Hailee Steinfeld and Florence Pugh have been a revelation since joining the MCU. Taking over from Hawkeye and Black Widow seemed like a poisoned chalice - the recent Disney+ show is the first time Clint Barton has been done any justice, and Black Widow, only given a solo film posthumously, feels like she’s been eclipsed by more diverse and interesting female heroines in the MCU, be they Captain Marvel, Valkyrie, Scarlet Witch, Wasp, a hopefully-fully-vaccinated Shuri, Gamora, or the newly emerged Spectrum. Instead, in a short time the two actors have modernised the old roles and look set to lead the MCU as it moves forward.

Both actors are Academy Award nominees, Steinfeld for True Grit and Pugh for Little Women, so their success should not be surprising, but what’s most impressive is how well they’ve leaned into what it means to be Hawkeye and Widow without needing to make fun of it. Bishop is still just an archer, and the show resists the temptation to make Clint the butt of the joke, playing him, and his sacrifices as a regular human, straight. Meanwhile, though Yelena’s less serious personality means she pokes fun at Natasha’s posing, the idea of what it means to be a Black Widow has already been explored in more depth, rising above the ‘cool killer, dark past’ trope of the original version.

Related: Guardians Of The Galaxy's Fridge Is The Best Environmental StorytellingThe pair met for the first time in episode four, which ends with a short cameo by Pugh during a rooftop fight. Pugh shared this scene on her instagram after the episode was live, fangirling over Hailee Steinfeld (as we are all wont to do), resulting in her fans mass complaining and instagram deleting the post. We live in quite a silly universe.

Hawkeye Ep 4 - via Disney

Anyway, it’s in episode five when they meet properly, with Yelena breaking into Bishop’s house and making mac and cheese while the pair start to get along as friends, albeit very tentatively on Kate’s behalf as Yelena’s boisterous presence and deadly killing ability make her incredibly nervous. Still, the pair share an impressive chemistry - the type we’ve been told Clint and Natasha shared, but have never really seen on screen. This is all shattered when Yelena reveals she plans to kill Clint, but it’s likely the finale next week will straighten things out and see Kate and Yelena back on the same team, ready to lead the MCU’s new generation. As a superhero loving lesbian, I can’t decide if I want to be their best friend or let them kick me in the face.

This isn’t just Pretty Girls Are Pretty.
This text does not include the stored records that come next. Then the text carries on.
(** * Resilient checkpointed harvesting: retry policy, pacing and orchestration

    A shallow embedding of the retry/backoff policy, the fetchers and the
    orchestration loops of [enrich_investors.js] and of the two scrapers kept
    in [visible_investor_scraper.js] (the basic scraper and the full database
    scraper), followed by the properties of the design document that these
    functions decide.

    Conventions of the embedding.
    - JavaScript numbers that the modelled code only uses as integers
      (delays in milliseconds, counters, HTTP status codes) are [Z] or [nat];
      every value involved is far below 2^53, where doubles are exact.
    - [Math.random()] is an input: a rational [random] with [0 <= random < 1].
      The jitter computation is carried out in exact rational arithmetic.
    - A JSON object is a finite map from property names to values.
    - What the outside world does during one loop iteration (the upstream
      answers, the clock) is an explicit input of that iteration.
    - Everything the loops do that is visible from outside (sleeps, fetches,
      checkpoint saves, error logs) is appended to a trace of events.  A
      fetch is one event, with the sleeps of the retries its promise follows;
      the retries that a request timeout starts besides, which nothing
      awaits, are given by the function [unawaited] of each fetcher. *)

From Stdlib Require Import ZArith QArith Qround Lia Lqa Ascii.
From stdpp Require Import gmap strings list pretty.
I’m not above writing that kind of thing, but we’re close to 30 entries into the MCU now and this is the first duo I’ve actively wanted to hang out with. Sure, Ant-Man seems like a laugh. Iron Man is cool. The Thor/Rocket/Groot partnership was inspired. Scarlet Witch? Pretty girls are pretty. But they all seem like interesting people to watch on screens, not to actively be friends with. Kate and Yelena change that, and that’s important for where the MCU heads next.

hawkeye and kate bishop
via Marvel

After the release of Shang-Chi, I wrote about the need for friendships in the MCU, highlighting Awkwafina and Simu Liu’s chemistry on screen. Steinfeld and Pugh, aided by the fact they are friends in real life, help the MCU grow further in this direction. Despite both being two of the most naturally comedic characters in the MCU - both dry and sarcastic, Kate understated, Yelena over the top - their conversation is free from quips. There are no forced Marvel lines, no Whedonisation, no Jimming the camera. There are laughs, like Yelena’s excitement at being in New York, or her repeated botched attempts to prove she has no weapons, but they feel like a natural conversation, not Spider-Man landing a zinger about Doctor Strange’s strange name.

Hawkeye is a very grounded show, with the threat very small, human, and personal. When Steinfeld and Pugh are next on the big screen, there will likely be some form of world ending threat to deal with, but the MCU needs more humanity. It’s fitting that the two replacements for the Avengers’ non-superpowered humans are the ones to provide that.

We may never fully get away from VFX shlock fest with huge special effects and villains with the power to wipe out worlds, but if the MCU wants to keep people interested as it burns through its A-list characters, it needs to make us care less about the world, and more about individuals. Shang-Chi and now Hawkeye seem like they understand that. Failing that though, Kate and Yelena can always just step on my face. I’d take that too.